* _EXERCISE DIRECTIONS_:
Only lines holding the word "match" are wanted from the records; copy all of them.

* _DATA UNDER STUDY_:
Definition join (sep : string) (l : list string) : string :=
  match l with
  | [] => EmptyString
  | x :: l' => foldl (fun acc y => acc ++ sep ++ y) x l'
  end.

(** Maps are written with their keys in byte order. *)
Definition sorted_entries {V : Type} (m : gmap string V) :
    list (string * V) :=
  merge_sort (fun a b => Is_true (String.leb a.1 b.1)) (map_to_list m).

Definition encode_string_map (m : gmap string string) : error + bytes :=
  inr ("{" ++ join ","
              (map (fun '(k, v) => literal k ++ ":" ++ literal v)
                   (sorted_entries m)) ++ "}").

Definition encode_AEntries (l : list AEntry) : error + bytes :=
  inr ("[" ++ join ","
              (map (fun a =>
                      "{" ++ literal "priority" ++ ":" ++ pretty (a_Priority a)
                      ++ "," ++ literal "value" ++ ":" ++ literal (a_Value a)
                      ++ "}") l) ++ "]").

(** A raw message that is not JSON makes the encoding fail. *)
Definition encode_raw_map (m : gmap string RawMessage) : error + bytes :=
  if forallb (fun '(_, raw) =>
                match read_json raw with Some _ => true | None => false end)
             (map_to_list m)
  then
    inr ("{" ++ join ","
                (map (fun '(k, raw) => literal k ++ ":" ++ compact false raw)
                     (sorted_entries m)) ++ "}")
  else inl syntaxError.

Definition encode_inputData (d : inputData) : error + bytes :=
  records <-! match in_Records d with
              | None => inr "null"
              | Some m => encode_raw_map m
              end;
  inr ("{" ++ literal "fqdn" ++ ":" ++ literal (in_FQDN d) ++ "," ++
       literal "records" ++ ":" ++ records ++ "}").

* _ANSWER SECTION_:
  match l with
                match read_json raw with Some _ => true | None => false end)
  records <-! match in_Records d with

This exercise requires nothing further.